Abdominal US (para-sagittal view) at the diagnosis: multiple hepatic hypoechoic nodules (calipers). GB, gall bladder; IVC, inferior vena cava

Fig. 2

CT of the abdomen: multiple rounded, low-density lesions in liver and spleen

Fig. 3

CT of the chest: small opacities in the right lower lobe along the major fissure; enlarged lymph nodes in the hilar region (white arrow) and azygos-oesophageal lymph nodes (black arrow)

Diagnosis of macronodular hepatosplenic TB with concomitant intestinal and lung involvement was made, and a three-drug anti-TB therapy consisting of isoniazid, rifampicin, and pyrazinamide was planned. After 9-month therapy, there was a marked improvement in the general condition, and the liver and spleen were no longer palpable. Abdominal US revealed reduction in size and peripheral calcification of the hepatosplenic lesions (Fig. 4); abdominal lymph nodal groups were normal.

Fig. 4

Abdominal US (axial view) after 9-month therapy: peripheral calcification of the liver lesions with posterior echo-shadows (arrow)

Discussion

Hepatosplenic involvement of abdominal TB may occur by hematogenous dissemination either through the hepatic artery in miliary TB or through the portal vein from gastrointestinal lesions (4). Isolated or simultaneous involvement of the liver and spleen usually presents in a fine miliary pattern with nodules ranging from 0.5 to 2 mm in diameter (micronodular form) which cannot be detected on CT scan (5, 6), but may result in a “bright liver and spleen” at US imaging (6). Macronodular involvement is less frequent and is manifested by single or multiple focal, low-density lesions ranging in size from 1 to 3 cm, with or without peripheral rim enhancement on CT (5–7). Enlarged abdominal lymph nodes and calcified lesions in the liver and spleen are frequently reported either on CT or US (4–8).
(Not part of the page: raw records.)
Lemma scan_ok n : forall G c st sn j t rf l m,
  issue_ok G c st sn -> at_thread G c j t rf l -> st j = m -> n = (length l - m)%nat ->
  meets (scan_rob n (Z.of_nat j) (Z.of_nat m) (sn j)) c (fun r c' => scanned G c st sn j m r c').
Proof.
  induction n as [|n IH]; intros G c st sn j t rf l m Hok Hat Hst Hl.
  { apply meets_ret. exists G, m. split_and!; [done|lia|done| |done]. eapply issue_go_on; [done..|].
    rewrite <- Hst. exact (is_covers _ _ _ _ Hok _ _ _ _ Hat). }
  destruct (lookup_lt_is_Some_2 l m) as [[id i] Hm]; [lia|].
  destruct (entry_at _ _ _ _ _ _ _ _ _ _ _ Hok Hat Hm) as (Hh & Hn & Ht & Hrob & Hkey).
  pose proof (is_covers _ _ _ _ Hok _ _ _ _ Hat) as Hv. rewrite Hst in Hv.
  assert (Hgo : forall G1 c1 seen t1, code G1 = code G -> still c c1 -> issue_ok G1 c1 (<[j := S m]> st) (<[j := seen]> sn) ->
    at_thread G1 c1 j t1 rf l -> meets (scan_rob n (Z.of_nat j) (Z.of_nat m + 1) seen) c1 (fun r c' => scanned G c st sn j m r c')).
  { intros G1 c1 seen t1 Hlen Hs1 Hok1 Hat1. specialize (IH G1 c1 _ _ j t1 rf l (S m) Hok1 Hat1).
    rewrite !fn_lookup_insert in IH. replace (Z.of_nat m + 1) with (Z.of_nat (S m)) by lia.
    eapply meets_mono; [apply IH; [done|lia]|]. intros r c'. by apply scanned_next. }
  cbn [scan_rob]. apply meets_bind. eapply meets_peekAt; [lia|rewrite Nat2Z.id; apply Hat|exact Hrob|exact Hkey|].
  apply meets_bind. eapply meets_get_ins; [done|]. apply meets_bind.
  destruct (hasIssued i) eqn:Hi.
  - apply meets_ret, meets_bind. eapply meets_mono; [eapply scan_pass; [done..|congruence]|].
    intros u c1 (t1 & Hok1 & Hat1 & Hs1). cbn [fst snd]. by eapply Hgo.
  - apply meets_bind. eapply meets_mono; [eapply try_issue_ok; done|].
    intros r c1 (G1 & t1 & i1 & [T1 T2 T3 T4 T5 T6 T7 T8 T9]). apply meets_bind. eapply meets_mono.
    { apply (issue_collect G1 c1 st sn j t1 rf _ (collect_reads i) (fun x => forall k r, r ∈ isa_in k i -> read_mark x k r) T2 T1).
      apply collect_reads_ok; [by rewrite T4|by rewrite T3, T4]. }
    intros u c2 (t2 & Hok2 & Hat2 & Ho2 & Hm2 & Hr2 & Hs2). apply meets_ret, meets_bind. destruct (fst r) eqn:Hr.
    + eapply meets_mono.
      { apply (issue_collect G1 c2 st sn j t2 rf _ (collect_writes i) (fun _ => True) Hok2 Hat2).
        destruct (collect_writes_ok (nregs (t_options t2)) i (t_temps t2)) as (x & Ex & Hx & _); [by rewrite Ho2, T4|rewrite Ho2; apply Hm2|].
        by exists x. }
      intros u' c3 (t3 & Hok3 & Hat3 & _ & _ & _ & Hs3). apply meets_ret.
      eapply scanned_here; [exact Hok3|done|exact (T7 eq_refl)|done| |done]. transitivity c1; [done|by transitivity c2].
    + destruct (T6 eq_refl) as [-> Hs]. rewrite list_insert_id in Hat2 by done.
      eapply meets_mono; [eapply (scan_pass _ _ _ _ _ _ _ _ _ _ _ (snd r) Hok2 Hat2 Hm)|].
      * eapply covers_more; [exact Hv|rewrite <- T3; exact Hm2|auto|]. rewrite Hs. by intros ->.
      * intros _. split; [done|]. intros Hmi. by rewrite Hs, Hmi, orb_true_r.
      * intros u' c3 (t3 & Hok3 & Hat3 & Hs3). cbn [fst snd]. eapply Hgo; [done| |done|done].
        transitivity c1; [done|by transitivity c2].
Qed.

(** ** The issue stage *)

Lemma issue_back G c st sn j m m' :
  issue_ok G c (<[j := m']> st) sn -> (m <= m')%nat -> issue_ok G c (<[j := m]> st) sn.
Proof.
  intros [Hc Hz Hv] Hle. split; [done|done|]. intros j0 t0 rf0 l0 Hat0. specialize (Hv j0 t0 rf0 l0 Hat0).
  destruct (decide (j0 = j)) as [->|Hne]; [|by rewrite !fn_lookup_insert_ne in * by done].
  rewrite !fn_lookup_insert in *. destruct Hv as [H1 H2 H3].
  assert (Hin : forall a, a ∈ take m l0.*2 -> a ∈ take m' l0.*2).
  { intros a (p & Hp & Hlt)%elem_of_take. apply elem_of_take. exists p. split; [done|lia]. }
  split; eauto.
Qed.
(* ===== verification/VanadisRetire.v ===== *)
(** * VanadisRetire: misspeculation and retirement keep the invariant

    [handleMisspeculate_ok]: the instructions of a thread give back their registers,
    and the issue table is the retirement table again. [performRetire_ok]: the retirement
    stage keeps the invariant, and what it makes part of the architectural state are the
    results of the instructions at the front of the reorder buffer, in their order; those
    after a branch that was predicted wrongly are thrown away ([retires]). *)

From S2P Require Import Prelude VanadisRegs VanadisInst VanadisQueue VanadisRename VanadisFrame VanadisMem VanadisFree VanadisPipeline VanadisOrder VanadisCore VanadisIssue.

Section retire.
Context {Q : Type} `{LoadStoreQueueLaws Q}.
Variables (wrapv : bool) (host : fp_operation -> list Z -> Z) (nphys : kind -> Z).
#[local] Abbreviation core_ok := (core_ok wrapv host nphys).
#[local] Abbreviation meets := (meets execution_failure).

(** ** The units and the queue of a thread *)

Section clear.
Variables (G : list (list entry)) (c : core Q) (j : nat) (t : thread) (rf : VanadisRegisterFile) (l : list entry).
Hypothesis Hat : at_thread G c j t rf l.

Lemma not_of_thread P id : core_ok G P c -> (exists what, waiting G what id) ->
  exists i, heap c !! id = Some i /\ (hw_thread i <> Z.of_nat j -> id ∉ l.*1).
Proof.
  intros Hc (what & l0 & i & Hl0 & Hi & _). destruct (thread_of_ids _ _ _ _ _ _ Hc l0 Hl0) as (j0 & t0 & rf0 & Hat0).
  pose proof (view_at _ _ _ _ _ _ Hc _ _ _ _ Hat0) as V. exists i. split; [apply (vw_heap _ _ _ _ _ _ _ _ V id i Hi)|].
  intros Hne Hin. apply Hne. pose proof (vw_ins _ _ _ _ _ _ _ _ V) as Hio. rewrite Forall_forall in Hio.
  rewrite (io_thread _ _ (Hio i (list_elem_of_fmap_2 snd _ _ Hi))). f_equal.
  eapply id_thread; [exact Hc|apply Hat0|apply Hat|exact (list_elem_of_fmap_2 fst _ _ Hi)|done].
Qed.

Lemma clear_records_ok rs P : core_ok G P c -> (forall id, id ∈ fu_ins <$> rs -> id ∈ P) ->
  meets (clear_records (Z.of_nat j) rs) c (fun rs' c' => c' = c /\ fu_ins <$> rs' ⊆+ fu_ins <$> rs /\
    forall id, id ∈ fu_ins <$> rs' -> id ∉ l.*1).
Proof.
  intros Hc. induction rs as [|r rs IH]; intros Hin; cbn [clear_records].
  { apply meets_ret. split_and!; [done|done|set_solver]. }
  destruct (not_of_thread P (fu_ins r) Hc) as (i & Hi & Hn).
  { exists of_unit. apply (co_unit _ _ _ _ _ _ Hc), Hin. by left. }
  apply meets_bind. eapply meets_get_ins; [done|]. apply meets_bind. eapply meets_mono; [apply IH; intros; apply Hin; by right|].
  intros rs' c' (-> & Hs & Hd). apply meets_ret. destruct (Z.eqb_spec (hw_thread i) (Z.of_nat j)) as [E|Hne].
  - split_and!; [done|cbn; by apply submseteq_cons|done].
  - split_and!; [done|cbn; by apply submseteq_skip|]. cbn. intros id [->|Hid]%elem_of_cons; auto.
Qed.
Lemma clear_units_ok us P : core_ok G P c -> (forall id, id ∈ records_of us -> id ∈ P) ->
  meets (clear_units (Z.of_nat j) us) c (fun us' c' => c' = c /\ records_of us' ⊆+ records_of us /\
    forall id, id ∈ records_of us' -> id ∉ l.*1).
Proof.
  intros Hc. induction us as [|u us IH]; intros Hin; cbn [clear_units].
  { apply meets_ret. split_and!; [done|done|set_solver]. }
  unfold records_of in *. rewrite bind_cons in Hin.
  apply meets_bind. unfold clearByHWThreadID. apply meets_bind. eapply meets_mono.
  { apply (clear_records_ok _ P Hc). intros id Hid. apply Hin. set_solver. }
  intros rs c1 (-> & Hs1 & Hd1). apply meets_ret, meets_bind. eapply meets_mono; [apply IH; intros; apply Hin; set_solver|].
  intros us' c' (-> & Hs & Hd). apply meets_ret. rewrite !bind_cons. destruct u as [rs0 lt a]; unfold update; cbn.
  split_and!; [done|by apply submseteq_app|]. intros id [Hid|Hid]%elem_of_app; auto.
Qed.
End clear.
Lemma new_thread_ok size rob_count o int_s fp_s :
  (forall k, stack_ok (size k) (stack_at k int_s fp_s)) ->
  (forall k, (nregs o k <= length (free (stack_at k int_s fp_s)))%nat) ->
  exists t int_s' fp_s', new_thread rob_count o int_s fp_s = Ok (t, int_s', fp_s') /\ thread_made rob_count o t /\
    forall k, taken (size k) (stack_at k int_s fp_s) (stack_at k int_s' fp_s') (ptr k (t_retire t)).
Proof.
  intros Hs Hn. unfold new_thread. pose proof (new_table_ok o) as Ht.
  destruct (take_registers_ok INT (size INT) (nregs o) (nregs o INT) 0 _ int_s (Hs INT) Ht) as (t1 & s1 & P1 & E1 & Ht1 & Hk1 & HP1 & Hp1 & Ho1);
    [done|apply (Hn INT)|].
  destruct (take_registers_ok FP (size FP) (nregs o) (nregs o FP) 0 t1 fp_s (Hs FP) Ht1) as (t2 & s2 & P2 & E2 & Ht2 & Hk2 & HP2 & Hp2 & Ho2);
    [done|apply (Hn FP)|].
  unfold nregs in E1, E2. change (Z.of_nat 0) with 0 in E1, E2. rewrite E1. cbn [mbind res_bind fst snd]. rewrite E2. cbn [mbind res_bind fst snd].
  assert (Hi : ptr INT t2 = P1) by (by rewrite Ho2, Hp1). assert (Hf : ptr FP t2 = P2) by (by rewrite Hp2).
  eexists _, s1, s2. split; [reflexivity|]. split.
  - destruct Ht2 as [R1 R2 R3]. split; cbn; [done|done|done| |by intros []].
    split; intros []; [apply (R1 INT)|apply (R1 FP)|apply (R2 INT)|apply (R2 FP)|apply (R3 INT)|apply (R3 FP)].
  - intros []; unfold ptr in *; cbn in *; [by rewrite Hi|by rewrite Hf].
Qed.

Definition regs_needed (k : kind) (os : list VanadisDecoderOptions) : nat := sum_list_with (fun o => nregs o k) os.

Lemma new_threads_ok size rob_count os : forall int_s fp_s,
  (forall k, stack_ok (size k) (stack_at k int_s fp_s)) ->
  (forall k, (regs_needed k os <= length (free (stack_at k int_s fp_s)))%nat) ->
  exists ts int_s' fp_s', new_threads rob_count os int_s fp_s = Ok (ts, int_s', fp_s') /\ Forall2 (thread_made rob_count) os ts /\
    forall k, taken (size k) (stack_at k int_s fp_s) (stack_at k int_s' fp_s') (ts ≫= fun t => ptr k (t_retire t)).
Proof.
  induction os as [|o os IH]; intros int_s fp_s Hs Hn; cbn [new_threads].
  { exists [], int_s, fp_s. split_and!; [done|constructor|]. intros k. by apply taken_none. }
  destruct (new_thread_ok size rob_count o int_s fp_s Hs) as (t & s1 & f1 & E & Hm & Hk).
  { intros k. specialize (Hn k). unfold regs_needed in Hn. cbn in Hn. lia. }
  rewrite E. cbn [mbind res_bind].
  destruct (IH s1 f1) as (ts & s2 & f2 & E2 & Hm2 & Hk2).
  - intros k. apply (tk_stack _ _ _ _ (Hk k)).
  - intros k. specialize (Hn k). unfold regs_needed in *. cbn in Hn. pose proof (taken_length _ _ _ _ (Hk k)) as Hl.
    rewrite (table_ptr _ _ (tm_retire _ _ _ Hm) k) in Hl. lia.
  - rewrite E2. cbn [mbind res_bind]. exists (t :: ts), s2, f2. split_and!; [done|by constructor|].
    intros k. rewrite bind_cons. by eapply taken_more.
Qed.

Lemma new_file_wf o ni nf : 0 <= ni -> 0 <= nf -> file_wf (new_VanadisRegisterFile o ni nf (fp_reg_mode o)).
Proof.
  intros Hi Hf. split; [by apply new_register_file_wf|by cbn; destruct (fp_reg_mode o)|].
  cbn. rewrite length_replicate. destruct (fp_reg_mode o); lia.
Qed.
Lemma foldr_max_le (l : list Z) x : x ∈ l -> x <= foldr Z.max 0 l.
Proof. induction l as [|y l IH]; [set_solver|]. intros [->|Hx]%elem_of_cons; cbn; [lia|]. specialize (IH Hx). lia. Qed.
Lemma none_temps_ok o a b : isa_int_reg_count o <= a -> isa_fp_reg_count o <= b ->
  let none n := replicate (Z.to_nat n) false in temps_ok (nregs o) (mkTemps (none a) (none a) (none b) (none b)).
Proof. intros Ha Hb. split; intros []; cbn [not_issued_reg_read reg_write tmp_not_issued_int_reg_read tmp_int_reg_write tmp_not_issued_fp_reg_read tmp_fp_reg_write]; rewrite length_replicate; unfold nregs; lia. Qed.
Lemma no_thread_registers (f : thread -> list Z) k (ts : list thread) m :
  (forall t, f t = ptr k (t_retire t)) -> length ts = m -> mjoin (zip_with (retained k) ts (replicate m [])) = ts ≫= f.
Proof.
  intros Hf <-. induction ts as [|t ts IH]; [done|]. cbn [length replicate zip_with]. rewrite join_cons, bind_cons, IH, Hf.
  unfold retained. cbn. by rewrite app_nil_r.
Qed.
Lemma join_empty {A} n : mjoin (replicate n ([] : list A)) = [].
Proof. by induction n. Qed.

Record options_ok (o : VanadisDecoderOptions) : Prop := {
  oo_int : 0 <= isa_int_reg_count o;
  oo_fp : 0 <= isa_fp_reg_count o;
  oo_zero : 0 <= reg_ignore_writes o }.

Lemma prefix_bottom (l l' : list Z) : l `prefix_of` l' -> (0 < length l)%nat -> hd_error l = hd_error l'.
Proof. intros [x ->] Hl. destruct l; cbn in *; [lia|done]. Qed.

Section start.
Context {Q : Type} `{LoadStoreQueueLaws Q}.
Variables (wrapv : bool) (host : fp_operation -> list Z -> Z).
Variables (rob_count int_reg_count fp_reg_count : Z) (os : list VanadisDecoderOptions)
  (new_units : unit_class -> list VanadisFunctionalUnit) (q : Q).
Definition register_count (k : kind) : Z := match k with INT => int_reg_count | FP => fp_reg_count end.
Hypothesis Hrob : 0 < rob_count.
Hypothesis Hos : os <> [] /\ Forall options_ok os.
Hypothesis Hregs : forall k, Z.of_nat (regs_needed k os) < register_count k.
Hypothesis Hunits : forall k, records_of (new_units k) = [].
Hypothesis Hq : lsq_ids q = [] /\ forall fs, lsq_inv (mkMemory ∅ fs q).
Abdominal lymphadenopathy in TB may occur either due to abdominal origin of TB, or to regional drainage of lung infection in patients with pulmonary TB (9). Despite advances in imaging techniques, radiological aspects of hepatosplenic TB are not specific. They do not allow differentiating TB from lymphoma, abscesses, fungal infection, or metastasis, thus often requiring the need for liver biopsy (4–8).

Our case is worth mentioning for several reasons. First, the macronodular form of hepatosplenic TB is extremely rare in children (3). Second, concurrent involvement of the lung and gastrointestinal tract has been infrequently reported in hepatosplenic TB (5). Third, the diagnosis of TB was confirmed by both histopathological and microbiological findings, that is more the exception than the rule in such setting (3, 8). Indeed, several studies in children with abdominal TB have faced difficulties in microbiological confirmation, thus necessarily relying on histopathological diagnosis alone (10), as in our patient.

Both US and CT play a role in the evaluation of abdominal TB. As it does not involve ionizing radiation, US may be useful as initial diagnostic tool and is excellent for radiological follow-up. CT is considered the imaging modality of choice for diagnosis, because of its ability to better identify solid organs involvement, caseating lymph nodes, and bowel-wall thickening (11).

In conclusion, the diagnosis of abdominal TB represents a major challenge for physicians. Unfortunately, despite the recent resurgence in industrialized countries, this condition is still poorly considered and the diagnosis is often delayed (12). A high clinical index of suspicion, laboratory tests including microbiology, and careful interpretation of radiological imaging may mean the difference between prompt diagnosis and unacceptable delay in recognizing the great mimicker.